Abstract Osteoprotegerin (OPG), a soluble decoy receptor for receptor activator of nuclear factor κB ligand, is implicated in the pathogenesis of atherosclerosis. Patients with rheumatoid arthritis (RA) have inflammation and increased atherosclerosis. We examined the hypothesis that OPG concentrations are increased in patients with RA and are associated with coronary-artery atherosclerosis. Serum OPG concentrations were measured by ELISA and coronary-artery calcification by electron-beam computer tomography in 157 patients with RA and 87 control subjects. OPG concentrations were higher in patients with long-standing RA ( n = 67) [median (interquartile range)]: [1895 (1337–2847) pg/mL, and early RA ( n = 90): [1340 (1021–1652) pg/mL, than controls 1068 (692–1434) pg/mL; ( p < 0.001)]. In patients with RA, OPG concentrations were associated with erythrocyte sedimentation rate ( p < 0.001), homocysteine ( p = 0.001), disease duration ( p = 0.02), coronary calcium score ( p = 0.03), and cumulative dose of corticosteroids ( p = 0.04) after adjustment for age and sex.

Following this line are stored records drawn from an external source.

(** * Verification of the asynchronous note pipeline of my-design-platform

    Shallow embedding of
    - [src/mcp_platform/jobs/queue.py]  ([Job], [RedisJobQueue.enqueue],
      [RedisJobQueue.dequeue]),
    - [src/mcp_platform/jobs/worker.py] ([process_job], [worker]),
    - the module globals of [src/mcp_platform/server.py] that the worker
      touches ([notes], [redis_conn], [request_context]) and the [add-note]
      branch of [handle_call_tool], which notifies through the same
      [request_context] test.

    The queue serialises jobs with [json.dumps] / [json.loads]; these are
    modelled after CPython's C accelerator ([Modules/_json.c]:
    [encoder_listencode_obj], [ascii_escape_unicode], [scanstring_unicode],
    [scan_once_unicode], [_match_number_unicode]) because the round trip of
    the queue depends on them.  A Python [str] is a list of code points.
    Floats are kept abstract (class [PyFloat]): their [repr] and [float()]
    are CPython's.

    The Redis server is one keyspace mapping keys to lists or hashes; the
    commands used by the code ([RPUSH], [LPOP], [HSET]) follow Redis:
    an empty list is deleted, a command on a key of the wrong type fails
    with a [WRONGTYPE] error. *)

From Stdlib Require Import ZArith NArith Lia.
From Stdlib Require Import Ascii String.
From Stdlib Require Import Decimal DecimalN DecimalPos DecimalFacts.
From stdpp Require Import base gmap list strings.

Open Scope N_scope.

(** Python [str]: a sequence of code points. *)
Abbreviation pystr := (list N).

(** String literals of the source, as code points. *)
Definition lit (s : string) : pystr :=
  map (fun a => N_of_ascii a) (list_ascii_of_string s).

In patients with long-standing RA, OPG was associated with coronary-artery calcification independently of cardiovascular risk factors and disease activity [OR for every increase in 500 pg/mL of OPG = 2.22 (1.43–3.34), p < 0.001]. In conclusion, OPG concentrations are increased in patients with RA and are associated with inflammation. In patients with long-standing disease, OPG is independently associated with coronary-artery calcification.